Exercise instructions >> Locate, in the data below, the line that contains "tp_released s = [1%positive]" and the line that contains "let '(ret, s') := tracepoint_probe_register"; reproduce exactly those two lines and every line between them, nothing more.

Data excerpts >>
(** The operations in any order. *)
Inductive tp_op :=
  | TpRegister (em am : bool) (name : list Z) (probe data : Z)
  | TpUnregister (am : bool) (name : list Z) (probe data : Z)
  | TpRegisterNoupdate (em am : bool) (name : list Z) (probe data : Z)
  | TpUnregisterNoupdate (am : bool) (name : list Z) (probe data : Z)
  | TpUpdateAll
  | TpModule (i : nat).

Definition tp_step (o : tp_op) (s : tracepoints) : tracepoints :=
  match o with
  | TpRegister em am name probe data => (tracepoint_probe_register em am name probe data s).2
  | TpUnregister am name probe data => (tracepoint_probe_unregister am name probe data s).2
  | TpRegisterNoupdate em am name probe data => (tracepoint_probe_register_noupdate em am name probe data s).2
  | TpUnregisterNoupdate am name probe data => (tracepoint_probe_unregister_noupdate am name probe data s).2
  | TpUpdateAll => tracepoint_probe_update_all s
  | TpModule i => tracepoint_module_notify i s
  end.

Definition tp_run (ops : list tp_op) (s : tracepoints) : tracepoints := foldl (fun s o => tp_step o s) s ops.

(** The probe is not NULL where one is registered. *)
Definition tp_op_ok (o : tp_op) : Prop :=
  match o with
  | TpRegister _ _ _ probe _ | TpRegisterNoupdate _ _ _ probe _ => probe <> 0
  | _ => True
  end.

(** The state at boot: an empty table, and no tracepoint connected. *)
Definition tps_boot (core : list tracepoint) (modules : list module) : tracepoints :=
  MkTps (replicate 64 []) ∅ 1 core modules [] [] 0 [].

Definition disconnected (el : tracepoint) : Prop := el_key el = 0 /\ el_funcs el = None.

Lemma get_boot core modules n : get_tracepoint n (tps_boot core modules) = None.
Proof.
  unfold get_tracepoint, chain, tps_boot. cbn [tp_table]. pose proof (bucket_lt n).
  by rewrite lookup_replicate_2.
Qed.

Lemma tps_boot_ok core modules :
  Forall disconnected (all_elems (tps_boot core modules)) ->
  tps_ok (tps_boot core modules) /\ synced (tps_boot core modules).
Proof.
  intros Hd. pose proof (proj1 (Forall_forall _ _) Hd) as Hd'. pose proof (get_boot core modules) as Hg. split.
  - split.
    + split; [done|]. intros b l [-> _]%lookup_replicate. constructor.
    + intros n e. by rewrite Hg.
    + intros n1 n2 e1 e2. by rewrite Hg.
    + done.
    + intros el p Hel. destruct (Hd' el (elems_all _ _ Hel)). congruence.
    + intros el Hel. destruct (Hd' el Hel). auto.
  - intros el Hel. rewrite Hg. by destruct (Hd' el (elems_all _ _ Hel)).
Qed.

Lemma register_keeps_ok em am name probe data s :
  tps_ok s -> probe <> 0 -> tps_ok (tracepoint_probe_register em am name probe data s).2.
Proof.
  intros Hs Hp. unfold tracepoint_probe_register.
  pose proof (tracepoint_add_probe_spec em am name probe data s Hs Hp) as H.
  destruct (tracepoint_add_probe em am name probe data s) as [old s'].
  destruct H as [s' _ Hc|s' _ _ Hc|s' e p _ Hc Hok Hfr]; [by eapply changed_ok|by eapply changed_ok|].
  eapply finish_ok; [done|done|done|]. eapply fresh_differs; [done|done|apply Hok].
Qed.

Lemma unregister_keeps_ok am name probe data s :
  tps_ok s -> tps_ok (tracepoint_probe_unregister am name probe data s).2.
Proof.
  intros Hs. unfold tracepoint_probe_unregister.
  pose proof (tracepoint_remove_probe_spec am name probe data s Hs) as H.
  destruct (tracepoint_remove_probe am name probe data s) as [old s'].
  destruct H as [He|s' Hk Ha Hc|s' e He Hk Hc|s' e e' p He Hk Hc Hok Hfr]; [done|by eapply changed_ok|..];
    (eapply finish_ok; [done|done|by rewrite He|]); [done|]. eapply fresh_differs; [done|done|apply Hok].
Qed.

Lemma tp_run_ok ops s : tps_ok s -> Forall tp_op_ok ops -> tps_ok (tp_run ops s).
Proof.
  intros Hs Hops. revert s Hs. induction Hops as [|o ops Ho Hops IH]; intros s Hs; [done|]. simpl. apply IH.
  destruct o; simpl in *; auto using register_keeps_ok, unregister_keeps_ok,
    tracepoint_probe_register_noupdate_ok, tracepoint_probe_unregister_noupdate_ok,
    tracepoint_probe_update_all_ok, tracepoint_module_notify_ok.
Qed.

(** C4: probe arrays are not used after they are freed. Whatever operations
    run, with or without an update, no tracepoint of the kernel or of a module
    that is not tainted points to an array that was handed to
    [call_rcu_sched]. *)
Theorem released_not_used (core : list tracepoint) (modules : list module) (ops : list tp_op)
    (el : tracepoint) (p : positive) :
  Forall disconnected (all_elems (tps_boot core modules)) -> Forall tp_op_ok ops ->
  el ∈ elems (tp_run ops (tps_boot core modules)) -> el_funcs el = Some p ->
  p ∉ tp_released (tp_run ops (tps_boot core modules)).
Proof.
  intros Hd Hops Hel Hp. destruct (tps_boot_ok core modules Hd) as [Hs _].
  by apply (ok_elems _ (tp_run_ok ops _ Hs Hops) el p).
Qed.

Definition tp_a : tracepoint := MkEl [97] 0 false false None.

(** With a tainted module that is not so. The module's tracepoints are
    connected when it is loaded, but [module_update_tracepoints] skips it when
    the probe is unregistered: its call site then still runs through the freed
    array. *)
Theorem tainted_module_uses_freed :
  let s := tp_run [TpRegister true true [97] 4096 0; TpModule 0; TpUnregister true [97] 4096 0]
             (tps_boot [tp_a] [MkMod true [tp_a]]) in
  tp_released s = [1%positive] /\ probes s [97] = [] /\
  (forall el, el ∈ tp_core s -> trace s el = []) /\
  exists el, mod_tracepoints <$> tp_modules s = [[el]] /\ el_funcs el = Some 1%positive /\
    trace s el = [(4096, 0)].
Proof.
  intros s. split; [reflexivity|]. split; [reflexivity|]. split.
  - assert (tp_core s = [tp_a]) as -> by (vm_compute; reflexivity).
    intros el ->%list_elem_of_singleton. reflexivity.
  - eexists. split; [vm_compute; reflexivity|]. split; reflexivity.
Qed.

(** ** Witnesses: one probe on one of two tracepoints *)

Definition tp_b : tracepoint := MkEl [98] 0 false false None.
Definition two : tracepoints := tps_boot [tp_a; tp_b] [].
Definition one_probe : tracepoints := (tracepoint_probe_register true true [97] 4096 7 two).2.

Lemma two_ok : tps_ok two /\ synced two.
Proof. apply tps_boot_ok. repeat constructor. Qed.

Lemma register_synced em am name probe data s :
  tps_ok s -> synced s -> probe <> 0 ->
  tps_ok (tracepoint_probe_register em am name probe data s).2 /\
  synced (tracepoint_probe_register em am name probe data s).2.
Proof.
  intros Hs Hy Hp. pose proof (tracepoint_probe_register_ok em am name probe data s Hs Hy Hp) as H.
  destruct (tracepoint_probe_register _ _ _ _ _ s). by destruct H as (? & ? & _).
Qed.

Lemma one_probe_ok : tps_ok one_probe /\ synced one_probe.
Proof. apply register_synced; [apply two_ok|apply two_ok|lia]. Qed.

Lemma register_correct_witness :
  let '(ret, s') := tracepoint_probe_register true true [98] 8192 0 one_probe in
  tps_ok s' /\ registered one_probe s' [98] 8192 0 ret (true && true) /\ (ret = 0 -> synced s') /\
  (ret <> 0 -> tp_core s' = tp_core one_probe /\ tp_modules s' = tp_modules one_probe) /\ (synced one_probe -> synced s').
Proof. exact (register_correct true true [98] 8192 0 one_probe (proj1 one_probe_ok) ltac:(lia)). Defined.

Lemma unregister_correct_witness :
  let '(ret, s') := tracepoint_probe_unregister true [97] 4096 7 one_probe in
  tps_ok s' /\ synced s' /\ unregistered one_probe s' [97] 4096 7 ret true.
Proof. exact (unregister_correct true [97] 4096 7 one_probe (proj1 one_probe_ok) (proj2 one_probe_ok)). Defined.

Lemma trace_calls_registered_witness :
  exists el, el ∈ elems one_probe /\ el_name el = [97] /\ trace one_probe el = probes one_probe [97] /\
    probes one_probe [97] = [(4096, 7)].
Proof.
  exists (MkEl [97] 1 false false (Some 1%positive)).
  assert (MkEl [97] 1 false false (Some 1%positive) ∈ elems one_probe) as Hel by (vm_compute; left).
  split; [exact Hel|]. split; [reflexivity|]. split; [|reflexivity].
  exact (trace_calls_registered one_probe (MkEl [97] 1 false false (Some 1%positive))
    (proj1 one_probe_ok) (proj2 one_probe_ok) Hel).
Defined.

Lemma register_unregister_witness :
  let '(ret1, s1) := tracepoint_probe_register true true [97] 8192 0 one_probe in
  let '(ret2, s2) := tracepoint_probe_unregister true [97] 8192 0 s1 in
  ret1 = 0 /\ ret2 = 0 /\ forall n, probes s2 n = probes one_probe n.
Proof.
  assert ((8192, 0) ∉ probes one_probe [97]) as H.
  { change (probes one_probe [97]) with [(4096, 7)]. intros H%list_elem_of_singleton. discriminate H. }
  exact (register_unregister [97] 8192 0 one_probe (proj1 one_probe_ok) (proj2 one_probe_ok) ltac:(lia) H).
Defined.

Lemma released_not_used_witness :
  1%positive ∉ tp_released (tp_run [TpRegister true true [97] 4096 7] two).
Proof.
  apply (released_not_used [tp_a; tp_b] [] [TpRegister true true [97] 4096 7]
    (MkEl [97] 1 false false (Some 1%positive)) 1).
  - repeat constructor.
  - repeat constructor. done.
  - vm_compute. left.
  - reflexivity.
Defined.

Solved problem >>
  tp_released s = [1%positive] /\ probes s [97] = [] /\
  (forall el, el ∈ tp_core s -> trace s el = []) /\
  exists el, mod_tracepoints <$> tp_modules s = [[el]] /\ el_funcs el = Some 1%positive /\
    trace s el = [(4096, 0)].
Proof.
  intros s. split; [reflexivity|]. split; [reflexivity|]. split.
  - assert (tp_core s = [tp_a]) as -> by (vm_compute; reflexivity).
    intros el ->%list_elem_of_singleton. reflexivity.
  - eexists. split; [vm_compute; reflexivity|]. split; reflexivity.
Qed.

(** ** Witnesses: one probe on one of two tracepoints *)

Definition tp_b : tracepoint := MkEl [98] 0 false false None.
Definition two : tracepoints := tps_boot [tp_a; tp_b] [].
Definition one_probe : tracepoints := (tracepoint_probe_register true true [97] 4096 7 two).2.

Lemma two_ok : tps_ok two /\ synced two.
Proof. apply tps_boot_ok. repeat constructor. Qed.

Lemma register_synced em am name probe data s :
  tps_ok s -> synced s -> probe <> 0 ->
  tps_ok (tracepoint_probe_register em am name probe data s).2 /\
  synced (tracepoint_probe_register em am name probe data s).2.
Proof.
  intros Hs Hy Hp. pose proof (tracepoint_probe_register_ok em am name probe data s Hs Hy Hp) as H.
  destruct (tracepoint_probe_register _ _ _ _ _ s). by destruct H as (? & ? & _).
Qed.

Lemma one_probe_ok : tps_ok one_probe /\ synced one_probe.
Proof. apply register_synced; [apply two_ok|apply two_ok|lia]. Qed.

Lemma register_correct_witness :
  let '(ret, s') := tracepoint_probe_register true true [98] 8192 0 one_probe in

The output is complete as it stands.